--- START ---

(* ===== verification/Ypatch.v ===== *)
(** * Cypress patches (src/pkg/ypatch: patch.go, diff.go, apply.go)

    A patch is a list of operations on the nodes under a path, a patch set a map from paths
    to patches; a patch is built from two values by the comparison library and applied to
    Cypress by the cluster's client.  Both are parameters: the client with the answers it
    gives, the comparison with the calls it makes on its reporter. *)

From S2P Require Import Prelude Ordered.

(** ** The Cypress client *)

(** An error of the client with what [yterrors] finds in it: [yt_resolve] is
    [ContainsResolveError], [yt_present] is [ContainsErrorCode] of
    [CodeAlreadyPresentInGroup]; wrapping with [%w] does not change them. *)
Record yterror := mkYtError { yt_message : error; yt_resolve : bool; yt_present : bool }.

Definition errorf (e : error) : yterror := mkYtError e false false.
Definition wrapf (prefix : string) (e : yterror) : yterror :=
  mkYtError (prefix +:+ yt_message e) (yt_resolve e) (yt_present e).

(** The transaction, access tracking, mutating and prerequisite options are zero in every
    call. *)
Record SetNodeOptions := mkSetNodeOptions { sno_Recursive : bool; sno_Force : bool }.
Record RemoveNodeOptions := mkRemoveNodeOptions { rno_Recursive : bool; rno_Force : bool }.
Record CreateNodeOptions := mkCreateNodeOptions {
  cno_Recursive : bool;
  cno_IgnoreExisting : bool;
  cno_Attributes : gmap string Any;
}.
Record CreateObjectOptions := mkCreateObjectOptions {
  coo_IgnoreExisting : bool;
  coo_Attributes : gmap string Any;
}.

(** [yt.Client]; the type of a created node or object is its name, [ListNode] takes the
    attributes to return with the children. *)
Class CypressClient (E : Type) := {
  cy_GetNode : string → go E (yterror + Any);
  cy_SetNode : string → Any → option SetNodeOptions → go E (option yterror);
  cy_RemoveNode : string → option RemoveNodeOptions → go E (option yterror);
  cy_CreateNode : string → string → CreateNodeOptions → go E (option yterror);
  cy_ListNode : string → list string → go E (yterror + Any);
  cy_CreateObject : string → CreateObjectOptions → go E (option yterror);
  cy_AddMember : string → string → go E (option yterror);
}.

--- END ---

▸ **WHAT IS EXPECTED**
From the entries above, write out only the lines starting at the line that holds "Definition wrapf (prefix" and ending at the line that holds "Record SetNodeOptions := mkSetNodeOptions", keeping both and matching them exactly.

▸ **WRITTEN SOLUTION**
Definition wrapf (prefix : string) (e : yterror) : yterror :=
  mkYtError (prefix +:+ yt_message e) (yt_resolve e) (yt_present e).

(** The transaction, access tracking, mutating and prerequisite options are zero in every
    call. *)
Record SetNodeOptions := mkSetNodeOptions { sno_Recursive : bool; sno_Force : bool }.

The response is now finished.